Paul Krugman invente le keynésianisme ascensionnel "no limit"

Personne n'a très bien compris ce qui a valu à Paul Krugman son prix Nobel ou ce qui en tient lieu, faute d'une œuvre théorique particulièrement remarquable.

Les mauvaises langues disent que sa longue critique de George Bush dans le NYT est la seule justification de cette distinction qui parait d'autant plus étrange que, malgré son flot de critiques acerbes,  P. Krugman est de ces experts médiatiques qui n'ont pas vu venir la crise et qui ont le plus grand mal à en faire l'analyse.

Le résultat est une course de rattrapage qui conduit à la surenchère dans le keynésianisme débridé,  désormais vis à vis de l'Administration Obama elle-même (horresco referens !). 

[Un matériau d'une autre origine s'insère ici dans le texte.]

Lemma gesv_unique n : ∀ sys xs ys,
  square n sys → gesv n sys = Ok xs →
  length ys = n → Forall (sat ys) sys → ys = xs.
Proof.
  induction n as [|n IH]; intros sys xs ys Hsq Hrun Hlen Hys;
    simpl in Hrun.
  - apply nil_length_inv in Hlen. by simplify_eq.
  - destruct (pivot sys) as [[[[|a row] c] rest]|] eqn:Hp; try done.
    destruct (square_step _ _ _ _ _ _ Hsq Hp)
      as (Ha & Hrow & Hrest & Hperm & Hsq').
    destruct (gesv n _) as [xs'|] eqn:Hrec; simplify_eq/=.
    destruct ys as [|y0 ys]; simplify_eq/=.
    rewrite Hperm in Hys. apply Forall_cons in Hys as [Hpiv Hys].
    unfold sat in Hpiv. simpl in Hpiv. rewrite dot_cons in Hpiv.
    assert (ys = xs') as ->.
    { eapply IH; [done..|]. rewrite List.Forall_map.
      eapply Forall_impl; [apply Forall_and; split; [exact Hys|exact Hrest]|].
      intros e [He1 He2]. eapply eliminate_sat; try done; simpl in *; lia. }
    f_equal. rewrite <- Hpiv. by field.
Qed.

Lemma gesv_singular n : ∀ sys err,
  square n sys → gesv n sys = Err err →
  err = LinAlgError
  ∧ ∃ v, length v = n ∧ v ≠ replicate n 0 ∧ Forall (kills v) sys.
Proof.
  induction n as [|n IH]; intros sys err Hsq Hrun; simpl in Hrun; [done|].
  destruct (pivot sys) as [[[[|a row] c] rest]|] eqn:Hp.
  - apply pivot_Some in Hp as [Hperm _]. destruct Hsq as [_ Hall].
    rewrite Hperm in Hall. by apply Forall_cons in Hall as [? _].
  - destruct (square_step _ _ _ _ _ _ Hsq Hp)
      as (Ha & Hrow & Hrest & Hperm & Hsq').
    destruct (gesv n _) as [xs'|err'] eqn:Hrec; simplify_eq/=.
    destruct (IH _ _ Hsq' Hrec) as (-> & v & Hlen & Hnz & Hv).
    split; [done|].
    exists ((0 - dot row v) / a :: v).
    assert (a * ((0 - dot row v) / a) + dot row v = 0) as Hpiv
      by (by field).
    split_and!; [simpl; lia|by intros [= _ ?]|].
    rewrite Hperm. constructor; [exact Hpiv|].
    rewrite List.Forall_map in Hv.
    eapply Forall_impl; [apply Forall_and; split; [exact Hv|exact Hrest]|].
    intros e [He1 He2]. eapply eliminate_kills; try done; simpl in *; lia.
  - simplify_eq. split; [done|].
    assert (sys ≠ []) as Hne by (destruct Hsq as [? _]; by destruct sys).
    pose proof (pivot_None _ Hne Hp) as Hlead.
    exists (1 :: replicate n 0). split_and!; [simpl; by rewrite length_replicate|done|].
    eapply Forall_impl; [exact Hlead|].
    intros [[|b u] d] Hb; unfold kills, lead in *; simpl in *; [done|].
    rewrite dot_cons, dot_zeros, Hb. ring.
Qed.

End gesv_facts.

(** [solve1] on a matrix given by its rows. *)
Lemma Forall_sat_zip (m : rows2) (b xs : rows1) :
  length m = length b →
  Forall (sat xs) (zip m b) ↔ mat_vec m xs = b.
Proof.
  revert b. induction m as [|r m IH]; intros [|c b] Hlen; simplify_eq/=.
  - split; [done|constructor].
  - rewrite Forall_cons, IH by done. unfold sat. simpl.
    split; [by intros [-> ->]|by intros [= -> ->]].
Qed.

Lemma Forall_kills_zip (m : rows2) (b v : rows1) :
  length m = length b →
  Forall (kills v) (zip m b) ↔ mat_vec m v = replicate (length m) 0.
Proof.
  revert b. induction m as [|r m IH]; intros [|c b] Hlen; simplify_eq/=.
  - split; [done|constructor].
  - rewrite Forall_cons, IH by done. unfold kills. simpl.
    split; [by intros [-> ->]|by intros [= -> ->]].
Qed.

Lemma square_zip n (m : rows2) (b : rows1) :
  rect2 n n m → length b = n → square n (zip m b).
Proof.
  intros [Hm Hrows] Hb. split; [rewrite length_zip; lia|].
  apply Forall_forall. intros [r c] Hin.
  apply elem_of_zip_l in Hin. simpl.
  by apply (proj1 (Forall_forall _ _) Hrows).
Qed.

Lemma solve1_spec n (m : rows2) (b : rows1) :
  rect2 n n m → length b = n →
  match solve1 n m b with
  | Ok x => length x = n ∧ the_solution n m b x
  | Err err => err = LinAlgError ∧ singular n m
  end.
Proof.
  intros Hm Hb. pose proof (square_zip _ _ _ Hm Hb) as Hsq.
  assert (length m = length b) as Hlen by (destruct Hm; lia).
  unfold solve1. destruct (gesv n (zip m b)) as [x|err] eqn:Hrun.
  - destruct (gesv_sound _ _ _ Hsq Hrun) as [Hx Hsat].
    split; [done|]. split; [by apply Forall_sat_zip|].
    intros x' Hx' Hsol. eapply gesv_unique; [done..|].
    by apply Forall_sat_zip.
  - destruct (gesv_singular _ _ _ Hsq Hrun) as (-> & v & Hv & Hnz & Hk).
    split; [done|]. exists v. split_and!; [done..|].
    by apply (Forall_kills_zip m b).
Qed.

(** ** Comprehensions that may raise *)

Lemma map_result_seq_Ok {B} (f : nat → result B) (d : B) n : ∀ s ys,
  map_result f (seq s n) = Ok ys →
  length ys = n ∧ ∀ i, (i < n)%nat → f (s + i)%nat = Ok (nth i ys d).
Proof.
  induction n as [|n IH]; intros s ys H; simpl in H.
  - simplify_eq. split; [done|lia].
  - destruct (f s) as [b|] eqn:Hb; [|done]. simpl in H.
    destruct (map_result f (seq (S s) n)) as [bs|] eqn:Hbs; simplify_eq/=.
    destruct (IH _ _ Hbs) as [Hlen Hnth]. split; [by rewrite Hlen|].
    intros [|i] Hi; simpl.
    + by rewrite Nat.add_0_r.
    + rewrite <- Nat.add_succ_comm. apply Hnth. lia.
Qed.

Lemma map_result_seq_Err {B} (f : nat → result B) n : ∀ s err,
  map_result f (seq s n) = Err err →
  ∃ i, (i < n)%nat ∧ f (s + i)%nat = Err err.
Proof.
  induction n as [|n IH]; intros s err H; simpl in H; [done|].
  destruct (f s) as [b|err'] eqn:Hb; simpl in H.
  - destruct (map_result f (seq (S s) n)) as [bs|] eqn:Hbs; simplify_eq/=.
    destruct (IH _ _ Hbs) as (i & Hi & Hf). exists (S i).
    split; [lia|]. by rewrite <- Nat.add_succ_comm.
  - simplify_eq. exists 0%nat. split; [lia|]. by rewrite Nat.add_0_r.
Qed.

(** ** Entries and shapes of tabulated arrays *)

Ltac tab_entry :=
  unfold at4, at3, slice4, slice3, get4, get3, get2, get1; simpl;
  repeat (rewrite nth_tab by lia; cbv beta).

Lemma rect3_tab n1 n2 n3 (f : nat → nat → nat → Qc) :
  rect3 n1 n2 n3 (tab n1 (λ i, tab n2 (λ j, tab n3 (λ k, f i j k)))).
Proof.
  split; [apply length_tab|]. apply Forall_tab. intros i _.
  split; [apply length_tab|]. apply Forall_tab. intros j _.
  apply length_tab.
Qed.

Lemma rect4_tab n1 n2 n3 n4 (f : nat → nat → nat → nat → Qc) :
  rect4 n1 n2 n3 n4
    (tab n1 (λ i, tab n2 (λ j, tab n3 (λ k, tab n4 (λ l, f i j k l))))).
Proof.
  split; [apply length_tab|]. apply Forall_tab. intros i _.
  apply rect3_tab.
Qed.

(** ** The contractions on operands of matching shapes *)

Lemma bind_Ok {A B} (a : A) (k : A → result B) : (Ok a ≫= k) = k a.
Proof. done. Qed.

Lemma bind_Err {A B} err (k : A → result B) : (Err err ≫= k) = Err err.
Proof. done. Qed.

Section einsum_facts.
Implicit Types (a b c : array3) (m : array4).

Lemma einsum_ijk_ljk_jilk_ok a b ni nj nk nl :
  shape3 a = (ni, nj, nk) → shape3 b = (nl, nj, nk) →
  einsum_ijk_ljk_jilk a b
  = Ok (Array4 (nj, ni, nl, nk)
          (tab nj (λ j, tab ni (λ i, tab nl (λ l, tab nk (λ k,
             at3 a i j k * at3 b l j k)))))).
Proof.
  intros Ha Hb. unfold einsum_ijk_ljk_jilk. rewrite Ha, Hb.
  by rewrite decide_True.
Qed.

Lemma einsum_ijkl_lin_injk_ok m b ni nj nk nl nn :
  shape4 m = (ni, nj, nk, nl) → shape3 b = (nl, ni, nn) →
  einsum_ijkl_lin_injk m b
  = Ok (Array4 (ni, nn, nj, nk)
          (tab ni (λ i, tab nn (λ n, tab nj (λ j, tab nk (λ k,
             sum nl (λ l, at4 m i j k l * at3 b l i n))))))).
Proof.
  intros Hm Hb. unfold einsum_ijkl_lin_injk. rewrite Hm, Hb.
  by rewrite decide_True.
Qed.

Lemma einsum_jik_kil_kil_ilj_ok a b c nj ni nk nl :
  shape3 a = (nj, ni, nk) → shape3 b = (nk, ni, nl) →
  shape3 c = (nk, ni, nl) →
  einsum_jik_kil_kil_ilj a b c
  = Ok (Array3 (ni, nl, nj)
          (tab ni (λ i, tab nl (λ l, tab nj (λ j,
             sum nk (λ k, at3 a j i k * at3 b k i l * at3 c k i l)))))).
Proof.
  intros Ha Hb Hc. unfold einsum_jik_kil_kil_ilj. rewrite Ha, Hb, Hc.
  by rewrite decide_True.
Qed.

Lemma einsum_ijk_jli_kjl_ok a b ni nj nk nl :
  shape3 a = (ni, nj, nk) → shape3 b = (nj, nl, ni) →
  einsum_ijk_jli_kjl a b
  = Ok (Array3 (nk, nj, nl)
          (tab nk (λ k, tab nj (λ j, tab nl (λ l,
             sum ni (λ i, at3 a i j k * at3 b j l i)))))).
Proof.
  intros Ha Hb. unfold einsum_ijk_jli_kjl. rewrite Ha, Hb.
  by rewrite decide_True.
Qed.

Lemma einsum_ijk_ijk_ijk_ok a b c ni nj nk :
  shape3 a = (ni, nj, nk) → shape3 b = (ni, nj, nk) →
  shape3 c = (ni, nj, nk) →
  einsum_ijk_ijk_ijk a b c
  = Ok (sum ni (λ i, sum nj (λ j, sum nk (λ k,
          at3 a i j k * at3 b i j k * at3 c i j k)))).
Proof.
  intros Ha Hb Hc. unfold einsum_ijk_ijk_ijk. rewrite Ha, Hb, Hc.
  by rewrite decide_True.
Qed.

Lemma einsum_ijk_ijkl_ijl_ok a m c ni nj nk nl :
  shape3 a = (ni, nj, nk) → shape4 m = (ni, nj, nk, nl) →
  shape3 c = (ni, nj, nl) →
  einsum_ijk_ijkl_ijl a m c
  = Ok (sum ni (λ i, sum nj (λ j, sum nk (λ k, sum nl (λ l,
          at3 a i j k * at4 m i j k l * at3 c i j l))))).
Proof.
  intros Ha Hm Hc. unfold einsum_ijk_ijkl_ijl. rewrite Ha, Hm, Hc.
  by rewrite decide_True.
Qed.

Lemma sub3_ok a b ni nj nk :
  shape3 a = (ni, nj, nk) → shape3 b = (ni, nj, nk) →
  sub3 a b
  = Ok (Array3 (ni, nj, nk)
          (tab ni (λ i, tab nj (λ j, tab nk (λ k,
             at3 a i j k - at3 b i j k))))).
Proof.
  intros Ha Hb. unfold sub3. rewrite Ha, Hb. by rewrite decide_True.
Qed.
End einsum_facts.

(** ** The stacked solve *)

Lemma linalg_solve_spec (A : array4) (y : array3) np nx nc :
  shape4 A = (np, nx, nc, nc) → shape3 y = (np, nx, nc) →
  (∀ i l, (i < np)%nat → (l < nx)%nat → rect2 nc nc (slice4 A i l)) →
  (∀ i l, (i < np)%nat → (l < nx)%nat → length (slice3 y i l) = nc) →
  match linalg_solve A y with
  | Ok T =>
      shape3 T = (np, nx, nc) ∧ wf3 T
      ∧ ∀ i l, (i < np)%nat → (l < nx)%nat →
          the_solution nc (slice4 A i l) (slice3 y i l) (slice3 T i l)
  | Err err =>
      err = LinAlgError
      ∧ ∃ i l, (i < np)%nat ∧ (l < nx)%nat ∧ singular nc (slice4 A i l)
  end.
Proof.
  intros HA Hy Hrect Hlen. unfold linalg_solve. rewrite HA, Hy.
  rewrite !decide_True by done.
  destruct (map_result _ (seq 0 np)) as [rows|err] eqn:Hrows; simpl.
  - apply (map_result_seq_Ok _ []) in Hrows as [Hlrows Hrow]. simpl in Hrow.
    assert (∀ i l, (i < np)%nat → (l < nx)%nat →
              length (nth i rows []) = nx
              ∧ solve1 nc (slice4 A i l) (slice3 y i l)
                = Ok (nth l (nth i rows []) [])) as Hsl.
    { intros i l Hi Hl. specialize (Hrow i Hi).
      apply (map_result_seq_Ok _ []) in Hrow as [Hli Hil]. split; [done|].
      apply (Hil l Hl). }
    split; [done|]. split.
    + unfold wf3. simpl. split; [done|].
      apply (Forall_nth _ []). intros i Hi. rewrite Hlrows in Hi. split.
      * specialize (Hrow i Hi).
        by apply (map_result_seq_Ok _ []) in Hrow as [? _].
      * apply (Forall_nth _ []). intros l Hl.
        specialize (Hrow i Hi).
        apply (map_result_seq_Ok _ []) in Hrow as [Hli Hil].
        rewrite Hli in Hl. specialize (Hil l Hl). simpl in Hil.
        pose proof (solve1_spec nc _ _ (Hrect i l Hi Hl) (Hlen i l Hi Hl))
          as Hs.
        unfold slice4, slice3 in Hs. rewrite Hil in Hs. apply Hs.
    + intros i l Hi Hl. destruct (Hsl i l Hi Hl) as [_ Hs].
      pose proof (solve1_spec nc _ _ (Hrect i l Hi Hl) (Hlen i l Hi Hl))
        as Hspec.
      rewrite Hs in Hspec. apply Hspec.
  - apply map_result_seq_Err in Hrows as (i & Hi & Hrow). simpl in Hrow.
    apply map_result_seq_Err in Hrow as (l & Hl & Hs). simpl in Hs.
    pose proof (solve1_spec nc _ _ (Hrect i l Hi Hl) (Hlen i l Hi Hl))
      as Hspec.
    unfold slice4, slice3 in Hspec. rewrite Hs in Hspec.
    destruct Hspec as [-> Hsing]. split; [done|]. by exists i, l.
Qed.

(** ** The amplitude estimator *)

Section estimator.
Context (self : MapLike) (d_map n_ivar_map F : array3)
        (spec_params : list Qc) (nc np nf nx : nat).
Context (HF : shape3 F = (nc, np, nf))
        (Hd : shape3 d_map = (nf, np, nx))
        (Hn : shape3 n_ivar_map = (nf, np, nx)).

Voici donc que notre auteur compare la situation de 2010 à celle de 1938  et propose pour en sortir qu'on ne refasse pas les erreurs du passé et qu'on n'hésite pas à s'endetter aux hauteurs astronomiques qui permirent de financer la guerre de 40. En temps de paix !

Alors que la situation de l'endettement des Etats-Unis, dont plus personne ne sait dire s'il se situe au dessus de 400% ou de 600% du PIB, est littéralement du jamais vu en temps de paix, il faudrait encore surenchérir.  Finançons par la planche à billets la paix comme nous avons financé la guerre et tout ira mieux. "La crise peut être vaincue", dit notre auteur. Au prix d'un aventurisme qu'il faudrait admirer.

Paul Krugman ne comprend pas ce qui est arrivé au monde en général et aux Etats-Unis en particulier. Il raisonne comme si l'économie avait été soumise à un choc externe si violent (dont on se garde bien de proposer un scénario)  qu'il devait conduire à la dépression et qu'il suffit d'éviter les grandes erreurs de 29 pour conjurer le malheur. 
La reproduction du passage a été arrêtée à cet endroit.